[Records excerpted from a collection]

(* ===== verification/TimeStat.v ===== *)
(** Time accounting of a process: [TimeStat] of src/src/ctypes.rs, its use by the
    system call handler, and [sys_times] (src/src/syscall_imp/utils/time.rs). *)
From S2P Require Import Prelude.

(** [TimerType] and its conversion from a [usize]. *)
Inductive TimerType := NONE | REAL | VIRTUAL | PROF.
#[export] Instance TimerType_eq_dec : EqDecision TimerType.
Proof. solve_decision. Defined.

Definition TimerType_from (num : Z) : TimerType :=
  let n := as_i32 num in
  if n =? 0 then REAL else if n =? 1 then VIRTUAL else if n =? 2 then PROF else NONE.

Record TimeStat := mkTimeStat {
  utime_ns : Z;
  stime_ns : Z;
  user_timestamp : Z;
  kernel_timestamp : Z;
  timer_type : TimerType;
  timer_interval_ns : Z;
  timer_remained_ns : Z;
}.

Definition ts_new : TimeStat := mkTimeStat 0 0 0 0 NONE 0 0.
Definition ts_output (t : TimeStat) : Z * Z := (utime_ns t, stime_ns t).
Definition ts_reset (now : Z) (t : TimeStat) : TimeStat :=
  mkTimeStat 0 0 0 now (timer_type t) (timer_interval_ns t) (timer_remained_ns t).

Definition update_timer (delta : Z) (t : TimeStat) : TimeStat :=
  if timer_remained_ns t =? 0 then t
  else if delta <? timer_remained_ns t
  then mkTimeStat (utime_ns t) (stime_ns t) (user_timestamp t) (kernel_timestamp t) (timer_type t)
         (timer_interval_ns t) (timer_remained_ns t -w delta)
  else t.

Definition switch_into_kernel_mode (now : Z) (t : TimeStat) : TimeStat :=
  let delta := now -w kernel_timestamp t in
  let t1 := mkTimeStat (utime_ns t +w delta) (stime_ns t) (user_timestamp t) now (timer_type t)
              (timer_interval_ns t) (timer_remained_ns t) in
  if decide (timer_type t <> NONE) then update_timer delta t1 else t1.

Definition switch_into_user_mode (now : Z) (t : TimeStat) : TimeStat :=
  let delta := now -w kernel_timestamp t in
  let t1 := mkTimeStat (utime_ns t) (stime_ns t +w delta) now (kernel_timestamp t) (timer_type t)
              (timer_interval_ns t) (timer_remained_ns t) in
  if decide (timer_type t = REAL \/ timer_type t = PROF) then update_timer delta t1 else t1.

Definition switch_from_old_task (now : Z) (t : TimeStat) : TimeStat :=
  let delta := now -w kernel_timestamp t in
  let t1 := mkTimeStat (utime_ns t) (stime_ns t +w delta) (user_timestamp t) now (timer_type t)
              (timer_interval_ns t) (timer_remained_ns t) in
  if decide (timer_type t = REAL \/ timer_type t = PROF) then update_timer delta t1 else t1.

Definition switch_to_new_task (now : Z) (t : TimeStat) : TimeStat :=
  let delta := now -w kernel_timestamp t in
  let t1 := mkTimeStat (utime_ns t) (stime_ns t) (user_timestamp t) now (timer_type t)
              (timer_interval_ns t) (timer_remained_ns t) in
  if decide (timer_type t = REAL) then update_timer delta t1 else t1.

Definition set_timer (interval remained ty : Z) (t : TimeStat) : bool * TimeStat :=
  let ty' := TimerType_from ty in
  (bool_decide (ty' <> NONE),
   mkTimeStat (utime_ns t) (stime_ns t) (user_timestamp t) (kernel_timestamp t) ty' interval remained).

(** [time_stat_output] of src/src/task.rs: seconds and microseconds of both. *)
Definition NANOS_PER_SEC : Z := 1000000000.
Definition NANOS_PER_MICROS : Z := 1000.
Definition time_stat_output (t : TimeStat) : Z * Z * Z * Z :=
  let '(utime, stime) := ts_output t in
  (utime / NANOS_PER_SEC, utime / NANOS_PER_MICROS, stime / NANOS_PER_SEC, stime / NANOS_PER_MICROS).

(** [Tms] and [sys_times]; [ticks] is [nanos_to_ticks(monotonic_time_nanos())]. *)
Record Tms := mkTms { tms_utime : Z; tms_stime : Z; tms_cutime : Z; tms_cstime : Z }.
Definition sys_times (ticks : Z) (t : TimeStat) : Z * Tms :=
  let '(_, utime_us, _, stime_us) := time_stat_output t in
  (as_i64 ticks, mkTms utime_us stime_us utime_us stime_us).

(** What [handle_syscall] does to the statistics for a call entered at time [e] and
    left at time [l]: [time_stat_from_user_to_kernel] and
    [time_stat_from_kernel_to_user]. *)
Definition syscall_time (t : TimeStat) (el : Z * Z) : TimeStat :=
  switch_into_user_mode el.2 (switch_into_kernel_mode el.1 t).
Definition syscalls_time (els : list (Z * Z)) (t : TimeStat) : TimeStat := foldl syscall_time t els.

(** ** What is measured *)

(** The time spent in the kernel, and in user mode between [start] and the last
    entry, for the given calls. *)
Fixpoint kernel_time (els : list (Z * Z)) : Z :=
  match els with [] => 0 | (e, l) :: els => (l - e) + kernel_time els end.
Fixpoint user_time (start : Z) (els : list (Z * Z)) : Z :=
  match els with [] => 0 | (e, l) :: els => (e - start) + user_time l els end.
(** The kernel time of all calls but the last. *)
Fixpoint kernel_time_init (els : list (Z * Z)) : Z :=
  match els with [] => 0 | [_] => 0 | (e, l) :: els => (l - e) + kernel_time_init els end.

(** The calls follow each other in time, below [2^64] ns. *)
Fixpoint in_order (start : Z) (els : list (Z * Z)) : Prop :=
  match els with
  | [] => start < USIZE
  | (e, l) :: els => start <= e /\ e <= l /\ in_order l els
  end.

Lemma in_order_bound start els : in_order start els -> start < USIZE.
Proof.
  revert start. induction els as [|[e l] els IH]; cbn; intros start H; [done|].
  destruct H as (? & ? & ?%IH). lia.
Qed.

Lemma switch_kernel_none now t :
  timer_type t = NONE ->
  switch_into_kernel_mode now t =
  mkTimeStat (utime_ns t +w (now -w kernel_timestamp t)) (stime_ns t) (user_timestamp t) now NONE
    (timer_interval_ns t) (timer_remained_ns t).
Proof. intros H. unfold switch_into_kernel_mode. rewrite H. by case_decide. Qed.
Lemma switch_user_none now t :
  timer_type t = NONE ->
  switch_into_user_mode now t =
  mkTimeStat (utime_ns t) (stime_ns t +w (now -w kernel_timestamp t)) now (kernel_timestamp t) NONE
    (timer_interval_ns t) (timer_remained_ns t).
Proof. intros H. unfold switch_into_user_mode. rewrite H. case_decide; [naive_solver|done]. Qed.

(** The counters after a sequence of calls; [k] is the time of the last entry, or the
    kernel timestamp the sequence started with. *)
Lemma syscalls_time_spec els t start :
  timer_type t = NONE -> 0 <= kernel_timestamp t <= start -> in_order start els ->
  0 <= utime_ns t -> 0 <= stime_ns t ->
  utime_ns t <= kernel_timestamp t -> stime_ns t <= start ->
  utime_ns (syscalls_time els t) =
    utime_ns t + (default (kernel_timestamp t) (fst <$> last els) - kernel_timestamp t) /\
  stime_ns (syscalls_time els t) = stime_ns t + kernel_time els.
Proof.
  revert t start. induction els as [|[e l] els IH]; intros t start Hty Hk Ho Hu Hs Hle Hls.
  { cbn. lia. }
  destruct Ho as (Hse & Hel & Ho). pose proof (in_order_bound l els Ho).
  cbn [syscalls_time foldl]. unfold syscall_time at 2 4. cbn [fst snd].
  rewrite switch_kernel_none by done. rewrite switch_user_none by done. cbn.
  unfold wsub, wadd. rewrite (wrap_small (e - _)) by lia. rewrite (wrap_small (l - e)) by lia.
  rewrite !wrap_small by lia.
  match goal with |- context [foldl syscall_time ?t1 els] => set (t' := t1) end.
  destruct (IH t' l) as [E1 E2]; try done; cbn; try lia.
  unfold syscalls_time in E1, E2. rewrite E1, E2. cbn [kernel_time]. split; [|cbn; lia].
  destruct els as [|x els]; [cbn; lia|].
  change (last ((e, l) :: x :: els)) with (last (x :: els)).
  destruct (last (x :: els)) eqn:E; [cbn; lia|]. by apply last_None in E.
Qed.

Lemma last_entry_user start e l els :
  (default 0 (fst <$> last ((e, l) :: els)) - start)
  = user_time start ((e, l) :: els) + kernel_time_init ((e, l) :: els).
Proof.
  revert start e l. induction els as [|[e' l'] els IH]; intros start e l; [cbn; lia|].
  change (last ((e, l) :: (e', l') :: els)) with (last ((e', l') :: els)).
  change (kernel_time_init ((e, l) :: (e', l') :: els)) with ((l - e) + kernel_time_init ((e', l') :: els)).
  specialize (IH l e' l'). cbn [user_time] in *. lia.
Qed.

(** What a process that makes system calls is charged: the system time is the time
    spent in the kernel, but the user time is the whole time up to the last
    system call, the kernel time of all earlier calls included: that time is
    counted twice. *)
Theorem timestat_double_count els :
  els <> [] -> in_order 0 els ->
  ts_output (syscalls_time els ts_new) = (user_time 0 els + kernel_time_init els, kernel_time els).
Proof.
  intros Hne Ho. destruct els as [|[e l] els]; [done|].
  destruct (syscalls_time_spec ((e, l) :: els) ts_new 0) as [E1 E2]; try done; try (cbn; lia).
  unfold ts_output. rewrite E1, E2, <- (last_entry_user 0 e l els).
  change (utime_ns ts_new) with 0. change (stime_ns ts_new) with 0. change (kernel_timestamp ts_new) with 0.
  f_equal.
Qed.

Lemma timestat_double_count_witness :
  ts_output (syscalls_time [(10, 15); (18, 30)] ts_new) = (18, 17).
Proof. apply (timestat_double_count [(10, 15); (18, 30)]); [done|cbn; lia]. Defined.

(** An interval timer never expires: once armed with a non-zero remaining time,
    no amount of elapsed time brings it to zero. *)
Theorem timer_never_expires delta t :
  0 <= delta -> 0 < timer_remained_ns t < USIZE -> 0 < timer_remained_ns (update_timer delta t).
Proof.
  intros Hd Hr. unfold update_timer. destruct (Z.eqb_spec (timer_remained_ns t) 0); [lia|].
  destruct (Z.ltb_spec delta (timer_remained_ns t)); [|lia]. cbn. unfold wsub. rewrite wrap_small; lia.
Qed.

Lemma timer_never_expires_witness :
  let t := (set_timer 100 100 0 ts_new).2 in 0 < timer_remained_ns (update_timer 5000 t).
Proof. intros t. apply (timer_never_expires 5000 t); cbn; lia. Defined.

Activity
Please write out exactly the lines from the start of the data through the line that contains "then mkTimeStat (utime_ns", both ends included, and nothing else.

Exercise output
(* ===== verification/TimeStat.v ===== *)
(** Time accounting of a process: [TimeStat] of src/src/ctypes.rs, its use by the
    system call handler, and [sys_times] (src/src/syscall_imp/utils/time.rs). *)
From S2P Require Import Prelude.

(** [TimerType] and its conversion from a [usize]. *)
Inductive TimerType := NONE | REAL | VIRTUAL | PROF.
#[export] Instance TimerType_eq_dec : EqDecision TimerType.
Proof. solve_decision. Defined.

Definition TimerType_from (num : Z) : TimerType :=
  let n := as_i32 num in
  if n =? 0 then REAL else if n =? 1 then VIRTUAL else if n =? 2 then PROF else NONE.

Record TimeStat := mkTimeStat {
  utime_ns : Z;
  stime_ns : Z;
  user_timestamp : Z;
  kernel_timestamp : Z;
  timer_type : TimerType;
  timer_interval_ns : Z;
  timer_remained_ns : Z;
}.

Definition ts_new : TimeStat := mkTimeStat 0 0 0 0 NONE 0 0.
Definition ts_output (t : TimeStat) : Z * Z := (utime_ns t, stime_ns t).
Definition ts_reset (now : Z) (t : TimeStat) : TimeStat :=
  mkTimeStat 0 0 0 now (timer_type t) (timer_interval_ns t) (timer_remained_ns t).

Definition update_timer (delta : Z) (t : TimeStat) : TimeStat :=
  if timer_remained_ns t =? 0 then t
  else if delta <? timer_remained_ns t
  then mkTimeStat (utime_ns t) (stime_ns t) (user_timestamp t) (kernel_timestamp t) (timer_type t)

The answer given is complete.